(** [mark_read_impl] *)
Definition mark_read_impl c base (ids : list MessageId) (read : bool) : M unit :=
  for_each ids (λ id, patch_one c base (message_str id)
    (VObject [("isRead", VBool read)])).

(** [star_impl] *)
Definition star_impl c base (ids : list MessageId) (starred : bool) : M unit :=
  let status := if starred then "flagged" else "notFlagged" in
  for_each ids (λ id, patch_one c base (message_str id)
    (VObject [("flag", VObject [("flagStatus", VString status)])])).

(** The categories a message keeps, and the toggled one. *)
Definition toggle_category (existing : list string) (target : string) (on : bool) :
    list string :=
  List.filter (λ c, negb (String.eqb c target)) existing ++
  (if on then [target] else []).

Definition categories_of (resp : Value) : list string :=
  match get "categories" resp ≫= as_array with
  | Some arr => omap as_str arr
  | None => []
  end.

(** [label_impl] *)
Definition label_impl c base (ids : list MessageId) (label : LabelId) (on : bool) :
    M unit :=
  for_each ids (λ id,
    resp ← get_json c
      (base +:+ "/me/messages/" +:+ message_str id +:+ "?$select=categories") de_value;
    let next := toggle_category (categories_of resp) (label_str label) on in
    patch_one c base (message_str id)
      (VObject [("categories", VArray (VString <$> next))])).

(** [move_to_impl] *)
Definition move_to_impl c base (ids : list MessageId) (folder : FolderId) : M unit :=
  for_each ids (λ id, move_one c base (message_str id) (folder_str folder)).

(** [archive_impl] *)
Definition archive_impl c base (ids : list MessageId) : M unit :=
  for_each ids (λ id, move_one c base (message_str id) ARCHIVE_FOLDER).

(** [trash_impl] *)
Definition trash_impl c base (ids : list MessageId) : M unit :=
  for_each ids (λ id, move_one c base (message_str id) TRASH_FOLDER).

(** [untrash_impl] *)
Definition untrash_impl c base (ids : list MessageId) : M unit :=
  for_each ids (λ id, move_one c base (message_str id) INBOX_FOLDER).

(** ** [compose.rs] *)

(** [recipients] *)
Definition recipients (addrs : list EmailAddress) : Value :=
  VArray ((λ a, VObject [("emailAddress",
    VObject ([("address", VString (ea_email a))] ++
             opt_field "name" VString (ea_name a)))]) <$> addrs).

(** [message_body] *)
Definition message_body (input : DraftInput) : Value :=
  let '(content_type, content) :=
    match di_body_html input, di_body_text input with
    | Some html, _ => ("html", html)
    | None, Some text => ("text", text)
    | None, None => ("text", "")
    end in
  VObject [
    ("subject", VString (di_subject input));
    ("body", VObject [("contentType", VString content_type);
                      ("content", VString content)]);
    ("toRecipients", recipients (di_to input));
    ("ccRecipients", recipients (di_cc input));
    ("bccRecipients", recipients (di_bcc input))].
(* ===== verification/IpcHandler.v ===== *)
(** * The IPC handler

    [crates/mail-mcp-daemon/src/ipc_handler.rs]: the methods the tray and the
    admin CLI call: status, accounts, permissions, approvals, settings. *)
From S2P Require Export IpcMessages McpServer.

Section handler.
Context `{PF : Platform}.

(** The part of [DaemonHandler] that does not change; the start is taken on the
    same clock as [Utc::now]. *)
Record HandlerConfig : Type := mkHandlerConfig {
  hc_version : string;
  hc_started_at : DateTime;
  hc_mcp_endpoint : McpEndpointInfo;
  hc_oauth_cfg : ProviderConfig;
}.

(** The spawned task of a pending authorization; its effects are those of the
    moment it is joined. *)
Definition OAuthTask : Type := M (OAuthTokens * string).

(** [DaemonHandler]: the context it shares with the dispatcher, the pending
    authorizations, the notifications broadcast (newest first). *)
Record Daemon : Type := mkDaemon {
  h_ctx : Context;
  h_pending : gmap string OAuthTask;
  h_notifs : list Notification;
}.

Definition set_ctx (c : Context) (d : Daemon) : Daemon :=
  mkDaemon c (h_pending d) (h_notifs d).
Definition set_pending (p : gmap string OAuthTask) (d : Daemon) : Daemon :=
  mkDaemon (h_ctx d) p (h_notifs d).
Definition push_notif (n : Notification) (d : Daemon) : Daemon :=
  mkDaemon (h_ctx d) (h_pending d) (n :: h_notifs d).

Definition HM (A : Type) : Type := ST Daemon Error A.

Definition in_ctx {A} (m : CM A) : HM A := zoom h_ctx set_ctx m.
Definition in_desk {A} (m : DM A) : HM A := in_ctx (at_desk m).
Definition in_sys {A} (m : M A) : HM A := in_ctx (at_sys m).

(** [notif_tx.send(n)]; a send without receivers is ignored. *)
Definition notify (n : Notification) : HM unit := modify (push_notif n).

Definition empty_object : Value := VObject [].

(** [params.get(k).and_then(as_str).ok_or_else(..)] *)
Definition param_str (k : string) (params : Value) : Result string :=
  ok_or (get_str k params) (Provider ("missing " +:+ k)).

(** [AccountId::from_str(id_str).map_err(..)] *)
Definition param_account (params : Value) : Result AccountId :=
  res_cast (param_str "account_id" params) (λ s,
    map_err (account_from_str s) (λ e, Provider ("bad id: " +:+ e))).

(** [make_rotation_callback]: a failure to store the token is only logged. *)
Definition make_rotation_callback (id : AccountId) (new_rt : string) : M unit :=
  ignore (secret_set id RefreshToken new_rt).

(** ** Accounts *)

Definition USERINFO_URL : string := "https://openidconnect.googleapis.com/v1/userinfo".

Definition OAUTH_TIMEOUT : Z := (300 * 10 ^ 9)%Z.

(** The task [add_oauth] spawns. *)
Definition oauth_task (cfg : ProviderConfig) (challenge : AuthChallenge) : OAuthTask :=
  tokens ← complete_authorization cfg challenge OAUTH_TIMEOUT;
  rs ← http_send (mkRequest GET USERINFO_URL (Some (access_token tokens)) NoBody);
  rs ← lift_res (error_for_status rs);
  resp ← lift_res (json_body de_value rs);
  mret (tokens, default "unknown" (get_str "email" resp)).

(** [add_oauth] *)
Definition add_oauth (hc : HandlerConfig) (params : Value) : HM Value :=
  provider ← lift_res (param_str "provider" params);
  if negb (String.eqb provider "gmail") then
    throw (Provider ("provider not supported in v0.1a: " +:+ provider))
  else
    challenge ← in_sys (begin_authorization (hc_oauth_cfg hc) None);
    u ← in_sys ulid_new;
    let challenge_id := ulid_to_string u in
    _ ← modify (λ d,
          set_pending (<[challenge_id := oauth_task (hc_oauth_cfg hc) challenge]>
                         (h_pending d)) d);
    mret (VObject [("challenge_id", VString challenge_id);
                   ("auth_url", VString (ch_auth_url challenge))]).

(** [pending.join.await]: a panic of the task is an error of the join. *)
Definition join_task (t : OAuthTask) : M (OAuthTokens * string) := λ s,
  match t s with
  | (Panic, s') => (Err (Internal ("oauth task panicked: " +:+ join_error_text)), s')
  | other => other
  end.

Definition new_gmail_account (label email : string) (tokens : OAuthTokens) :
    NewAccount := {|
  new_label := if String.eqb label "" then email else label;
  new_provider := Gmail;
  new_email := email;
  new_config := empty_object;
  new_scopes := match scope tokens with Some s => split " "%char s | None => [] end;
|}.

Definition missing_refresh_token : Error :=
  OAuth "Google did not return a refresh_token; ensure prompt=consent + access_type=offline".

(** The persistence half of [complete_oauth], once the task was joined. *)
Definition persist_account (hc : HandlerConfig) (label : string)
    (tokens : OAuthTokens) (email : string) : HM Value :=
  id ← in_sys (create (new_gmail_account label email tokens));
  _ ← in_sys (install_defaults id);
  _ ← match refresh_token tokens with
      | Some rt => in_sys (secret_set id RefreshToken rt)
      | None => throw missing_refresh_token
      end;
  client ← in_sys (with_rotation_callback (hc_oauth_cfg hc) tokens
                     (Some (make_rotation_callback id)));
  _ ← in_ctx (registry_insert id (gmail_new client email));
  found ← in_sys (get_account id);
  account ← lift_res (ok_or found (Internal "account vanished"));
  _ ← notify (AccountAdded account);
  mret (account_value account).

(** [complete_oauth] *)
Definition complete_oauth (hc : HandlerConfig) (params : Value) : HM Value :=
  cid ← lift_res (param_str "challenge_id" params);
  let label := default "" (get_str "label" params) in
  found ← gets (λ d, h_pending d !! cid);
  _ ← modify (λ d, set_pending (delete cid (h_pending d)) d);
  task ← lift_res (ok_or found (NotFound ("challenge " +:+ cid)));
  '(tokens, email) ← in_sys (join_task task);
  persist_account hc label tokens email.

(** [cancel_oauth] *)
Definition cancel_oauth (params : Value) : HM Value :=
  cid ← lift_res (param_str "challenge_id" params);
  _ ← modify (λ d, set_pending (delete cid (h_pending d)) d);
  mret empty_object.

(** [remove_account] *)
Definition remove_account (params : Value) : HM Value :=
  id ← lift_res (param_account params);
  _ ← in_sys (delete_account id);
  _ ← ignore (in_sys (secret_purge id));
  _ ← in_ctx (registry_remove id);
  _ ← notify (AccountRemoved id);
  mret empty_object.

(** The arm ["accounts.list"]. *)
Definition accounts_list : HM Value :=
  accs ← in_sys list_accounts;
  let items := (λ a, mkAccountListItem (acc_id a) (acc_label a)
                       (provider_as_str (acc_provider a)) (acc_email a) StatusOk) <$> accs in
  mret (VArray (account_list_item_value <$> items)).

(** ** Permissions *)

(** [permissions_get] *)
Definition permissions_get (params : Value) : HM Value :=
  id ← lift_res (param_account params);
  perms ← in_sys (for_account id);
  mret (permission_map_value {|
    pm_read := policy_for perms Read;
    pm_modify := policy_for perms Modify;
    pm_trash := policy_for perms Trash;
    pm_draft := policy_for perms Draft;
    pm_send := policy_for perms Send |}).

(** [permissions_set] *)
Definition permissions_set (params : Value) : HM Value :=
  id ← lift_res (param_account params);
  cat_str ← lift_res (param_str "category" params);
  pol_str ← lift_res (param_str "policy" params);
  cat ← lift_res (map_err (category_from_str cat_str) Provider);
  pol ← lift_res (map_err (policy_from_str pol_str) Provider);
  _ ← in_sys (set_permission id cat pol);
  mret empty_object.

(** ** Approvals *)

(** The decision named by a string. *)
Definition parse_decision (s : string) : Result ApprovalDecision :=
  if String.eqb s "approve" then Ok Approve
  else if String.eqb s "reject" then Ok Reject
  else Err (Provider ("bad decision: " +:+ s)).

(** [approvals_decide] *)
Definition approvals_decide (params : Value) : HM Value :=
  id_str ← lift_res (param_str "id" params);
  u ← lift_res (map_err (ulid_from_str id_str) (λ e, Provider ("bad id: " +:+ e)));
  decision ← lift_res (parse_decision (default "" (get_str "decision" params)));
  _ ← in_desk (decide_approval (mkApprovalId u) decision);
  mret empty_object.

(** ** Status, settings and pause *)

(** The arm ["status"]. *)
Definition status (hc : HandlerConfig) : HM Value :=
  now ← in_sys utc_now;
  accs ← in_sys list_accounts;
  paused ← gets (λ d, cx_paused (h_ctx d));
  complete ← in_sys (get_app_state "onboarding_complete");
  mret (status_value {|
    st_version := hc_version hc;
    st_uptime_secs := Z.max 0 ((now - hc_started_at hc) / 10 ^ 9)%Z;
    st_account_count := as_u32 (Z.of_nat (length accs));
    st_mcp_paused := paused;
    st_onboarding_complete :=
      match complete with Some s => String.eqb s "true" | None => false end |}).

(** The arm ["settings.set_onboarding_complete"]. *)
Definition set_onboarding_complete (params : Value) : HM Value :=
  let complete := default false (get_bool "complete" params) in
  _ ← in_sys (set_app_state "onboarding_complete" (if complete then "true" else "false"));
  mret empty_object.

(** The arm ["mcp.pause"]. *)
Definition mcp_pause (params : Value) : HM Value :=
  let paused := default false (get_bool "paused" params) in
  _ ← modify (λ d, set_ctx (set_paused paused (h_ctx d)) d);
  _ ← notify (McpPausedChanged paused);
  mret empty_object.

(** [DaemonHandler::handle] *)
Definition handle (hc : HandlerConfig) (method : string) (params : Value) : HM Value :=
  if String.eqb method "status" then status hc
  else if String.eqb method "accounts.list" then accounts_list
  else if String.eqb method "accounts.add_oauth" then add_oauth hc params
  else if String.eqb method "accounts.complete_oauth" then complete_oauth hc params
  else if String.eqb method "accounts.cancel_oauth" then cancel_oauth params
  else if String.eqb method "accounts.remove" then remove_account params
  else if String.eqb method "permissions.get" then permissions_get params
  else if String.eqb method "permissions.set" then permissions_set params
  else if String.eqb method "approvals.list" then
    l ← in_desk list_approvals; mret (VArray (pending_value <$> l))
  else if String.eqb method "approvals.decide" then approvals_decide params
  else if String.eqb method "settings.set_autostart" then mret empty_object
  else if String.eqb method "settings.set_onboarding_complete" then
    set_onboarding_complete params
  else if String.eqb method "mcp.endpoint" then
    mret (endpoint_value (hc_mcp_endpoint hc))
  else if String.eqb method "mcp.pause" then mcp_pause params
  else throw (NotFound method).

(** ** Startup *)

(** The tokens an account starts with: expired, so the first call refreshes. *)
Definition hydrated_tokens (refresh : string) (now : DateTime) : OAuthTokens := {|
  access_token := "";
  refresh_token := Some refresh;
  expires_at := (now - 10 ^ 9)%Z;
  scope := None;
|}.

(** [hydrate_providers]: an account without a stored refresh token is skipped. *)
Definition hydrate_providers (cfg : ProviderConfig) : CM unit :=
  accs ← at_sys list_accounts;
  for_each accs (λ acc,
    stored ← at_sys (secret_get (acc_id acc) RefreshToken);
    match stored with
    | None => mret tt
    | Some rt =>
        now ← at_sys utc_now;
        client ← at_sys (with_rotation_callback cfg (hydrated_tokens rt now)
                           (Some (make_rotation_callback (acc_id acc))));
        registry_insert (acc_id acc) (gmail_new client (acc_email acc))
    end).
End handler.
· · ·
Across the listing above, find each line that holds the word "recipients". Give only how many there are.

* [WRITTEN SOLUTION] 5